» **Required action**:
Return the line containing "Definition route_policies_for_tenant (tenant_id" and all lines after it exactly; stop at the end of the material.

» **Records**:
Definition update_model_alias (id : string) (request : UpdateModelAliasRequest.t)
    (now : DateTime) : Eff ModelAliasRecord.t := λ s,
  if negb (is_some (UpdateModelAliasRequest.status request))
     && negb (is_some (UpdateModelAliasRequest.route_policy_id request))
  then (bad_request "model_alias_update_empty", s)
  else
    match match UpdateModelAliasRequest.route_policy_id request with
          | Some route_policy_id => validate_model_alias_route_policy_binding id route_policy_id s
          | None => Ok tt
          end with
    | Err e => (Err e, s)
    | Ok _ =>
        on_table model_aliases set_model_aliases
          (update_versioned "model alias" ModelAliasRecord.resource_version
             (changed_alias request now) id
             (UpdateModelAliasRequest.expected_resource_version request)) s
    end.

(** *** Route policies *)

Definition create_route_policy (uuid : string) (request : CreateRoutePolicyRequest.t)
    (now : DateTime) : Eff RoutePolicyRecord.t := λ s,
  match validate_route_policy_request request s with
  | Err e => (Err e, s)
  | Ok (alias, group, organization_id) =>
      insert_new route_policies set_route_policies RoutePolicyRecord.route_policy_id
        (RoutePolicyRecord.mk (new_prefixed_id "rp" uuid)
           (CreateRoutePolicyRequest.tenant_id request) organization_id
           (trim (CreateRoutePolicyRequest.name request)) (ModelAliasRecord.protocol_family alias)
           (ModelAliasRecord.model_alias_id alias) (RoutingGroupRecord.routing_group_id group)
           ResourceStatus.Active 1 1 (CreateRoutePolicyRequest.created_by request) now now) s
  end.

Definition route_policies_for_tenant (tenant_id : string) s : list RoutePolicyRecord.t :=
  sort_by (cmp_then (cmp_on RoutePolicyRecord.name String.compare)
             (cmp_on RoutePolicyRecord.route_policy_id String.compare))
    (List.filter (λ r, RoutePolicyRecord.tenant_id r ==? tenant_id) (values (route_policies s))).
Definition route_policy (id : string) s : option RoutePolicyRecord.t := route_policies s !! id.
Definition update_route_policy_status (id : string) (expected : Z) (status : ResourceStatus.t)
    (now : DateTime) : Eff RoutePolicyRecord.t :=
  on_table route_policies set_route_policies
    (update_versioned "route policy" RoutePolicyRecord.resource_version
       (λ r, RoutePolicyRecord.with_status r status now) id expected).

» **Task response**:
Definition route_policies_for_tenant (tenant_id : string) s : list RoutePolicyRecord.t :=
  sort_by (cmp_then (cmp_on RoutePolicyRecord.name String.compare)
             (cmp_on RoutePolicyRecord.route_policy_id String.compare))
    (List.filter (λ r, RoutePolicyRecord.tenant_id r ==? tenant_id) (values (route_policies s))).
Definition route_policy (id : string) s : option RoutePolicyRecord.t := route_policies s !! id.
Definition update_route_policy_status (id : string) (expected : Z) (status : ResourceStatus.t)
    (now : DateTime) : Eff RoutePolicyRecord.t :=
  on_table route_policies set_route_policies
    (update_versioned "route policy" RoutePolicyRecord.resource_version
       (λ r, RoutePolicyRecord.with_status r status now) id expected).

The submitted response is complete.